Diktilitbang PP Muhammadiyah sepakat dengan tujuan Pemerintah melawan aksi kekerasan seksual. Akan tetapi, Muhammadiyah lewat siaran pers Majelis Diktilitbang tertanggal 8 November 2021, mendesak agar pemerintah segera melakukan perbaikan Permendikbud.
Hal tersebut dilakukan, lantaran Majelis Diktilitbang mendapati kecacatan formil dan materiil, yang sayangnya disalahpahami oleh berbagai kalangan sebagai aksi kontraproduktif terhadap perlindungan kekerasan seksual.

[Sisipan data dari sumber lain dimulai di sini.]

Lemma wp_CreateTUN nm m l :
  wph (CreateTUN quote nm m l : prog devE _) (created_tun nm l) [].
Proof.
  unfold CreateTUN. apply wp_bind. eapply wp_mono; [|apply wp_CreateAdapter].
  intros [l1 [h|e]] held (Ho & Hk & Herr & Hh).
  2: { cbn. split; [done|]. split; [done|]. split; [|done].
       intros e' Hle. apply Herr in Hle. by injection Hle as ->. }
  destruct Hh as [Hh ->].
  assert (forall e, loadErr l1 = Some e -> False) as Hno by (intros e Hle; by apply Herr in Hle).
  unfold StartSession. apply wp_bind, wp_bind. intros [s e1] _. rewrite holding_start.
  eexists. split; [reflexivity|]. cbn [wp fst].
  destruct (decide (s = 0)) as [->|Hs]; cbn [wp].
  - apply wp_bind. unfold Adapter_Close. rewrite decide_False by exact Hh. intros [] _.
    rewrite holding_close.
    eexists. split; [reflexivity|]. unfold created_tun. cbn.
    split; [done|]. split; [done|]. split; [by intros e Hle; apply Hno in Hle|done].
  - intros w _. rewrite holding_wait. eexists. split; [reflexivity|]. unfold created_tun. cbn.
    split; [done|]. split; [done|]. split; [by intros e Hle; apply Hno in Hle|]. split; [done|].
    split; [done|]. split; [done|]. split; [done|]. unfold MTU. cbn. case_decide; lia.
Qed.

(** CreateTUN holds exactly the adapter and the session of the device it
    returns, and nothing when it fails; the session starts on that adapter, the
    device reports the name it was given and a positive MTU, the driver is looked
    up once and in the safe directories only, and a driver that did not load
    fails every attempt with the same error. *)
Theorem create_tun_outcome (nm : string) (m : Z) (l l' : loader) (tr : list (event devE))
    (res : result NativeTun) :
  exec (CreateTUN quote nm m l) tr (l', res) ->
  loadOnce l' = true /\ (loadOnce l = true -> l' = l) /\
  (forall e, loadErr l' = Some e -> res = Err e) /\
  match res with
  | Ok t =>
      monitor holding [] tr = Some [OSession (session t); OAdapter (adapter t)] /\
      adapter t <> 0 /\ session t <> 0 /\ Name t = nm /\ 0 < MTU t
  | Err _ => monitor holding [] tr = Some []
  end.
Proof.
  intros He.
  destruct (wp_exec _ _ _ _ _ _ _ (wp_CreateTUN nm m l) He (admissible_any _ _ _))
    as (held & Hm & Ha & Hb & Hc & Hd).
  split; [done|]. split; [done|]. split; [done|]. cbn in Hd.
  destruct res as [t|e]; [|by subst]. by destruct Hd as [-> Hd].
Qed.
End CreateProps.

Hal yang menjadi sorotan bagi Muhammadiyah dalam Permendikbud 30 tersebut adalah kalimat di dalam Pasal 5 ayat (2) yang memuat frasa ”tanpa persetujuan korban” sehingga mengandung makna bahwa kegiatan seksual dapat dibenarkan apabila ada “persetujuan korban (consent)”.

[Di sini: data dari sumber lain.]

Lemma alerts_Read fuel bufs sizes offset :
  alerts (discard (Read procs canSpin t fuel bufs sizes offset)) Unchecked.
Proof.
  assert (forall fuel ph g, reads g ->
    wpa (read_loop procs canSpin t fuel offset ph) (fun _ g => reads g) g) as Hloop.
  { intros n. induction n as [|n IH]; intros ph g Hg; cbn [read_loop]; [done|].
    apply wp_bind. eapply wp_mono; [|by apply alert_read_step]. intros [ph'|r] g' Hg'; [by apply IH|done]. }
  apply wp_bind. unfold Read. other_call. apply wp_bind.
  eapply wp_mono; [|apply Hloop; by left]. intros a g Hg. other_call. done.
Qed.

Lemma alerts_Write bufs offset : alerts (discard (Write procs bufs offset)) Never.
Proof.
  assert (forall total bufs i,
    wpa (write_loop procs total i bufs offset) (fun _ g => g = Never) Never) as Hloop.
  { intros total bs. induction bs as [|b bs IH]; intros i; cbn [write_loop]; [done|].
    cbv zeta. destruct (decide _); [apply IH|]. other_call. apply wp_bind, wp_bind.
    intros [[r0 m] e1] _. eexists. split; [reflexivity|]. cbn [wp].
    destruct (decide (r0 = 0)); cbn [wp].
    - destruct (decide _); [apply IH|]. by destruct (decide _).
    - destruct (slice_at offset b); [|done]. other_call. apply wp_bind. unfold SendPacket.
      destruct (contents _); [done|]. other_call. apply IH. }
  apply wp_bind. unfold Write. other_call. apply wp_bind. other_call.
  match goal with |- context [if ?b then _ else _] => destruct b end; cbn [wp].
  - by other_call.
  - eapply wp_mono; [|apply Hloop]. intros a g ->. by other_call.
Qed.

Atau dengan kata lain, Permendikbud 30 mengandung unsur legalisasi terhadap perbuatan asusila dan seks bebas berbasis persetujuan.
Dasar alasan ini kemudian menjadikan dorongan Diktilitbang PP Muhammadiyah untuk pemerintah melakukan pencabutan dan perbaikan atas Permendikbud 30 tahun 2021.
Namun di Malang, sejumlah kampus nampaknya telah memantau perkembangan dari polemik Permendikbud. Universitas Muhammadiyah Malang (UMM) misalnya. Kampus Muhammadiyah tersebut nampaknya welcome atau menyambut baik adanya Permendikbud tersebut.
Hal ini diperkuat dari penjelasan Rektor UMM Dr H Fauzan Mpd. Menurutnya, adanya Permendikbud tersebut merupakan bagian dari penguatan secara hukum atas penegakan nilai-nilai moral lingkungan kampus. Di mana, seharusnya menjadi tanggung jawab yang melekat pada perguruan tinggi.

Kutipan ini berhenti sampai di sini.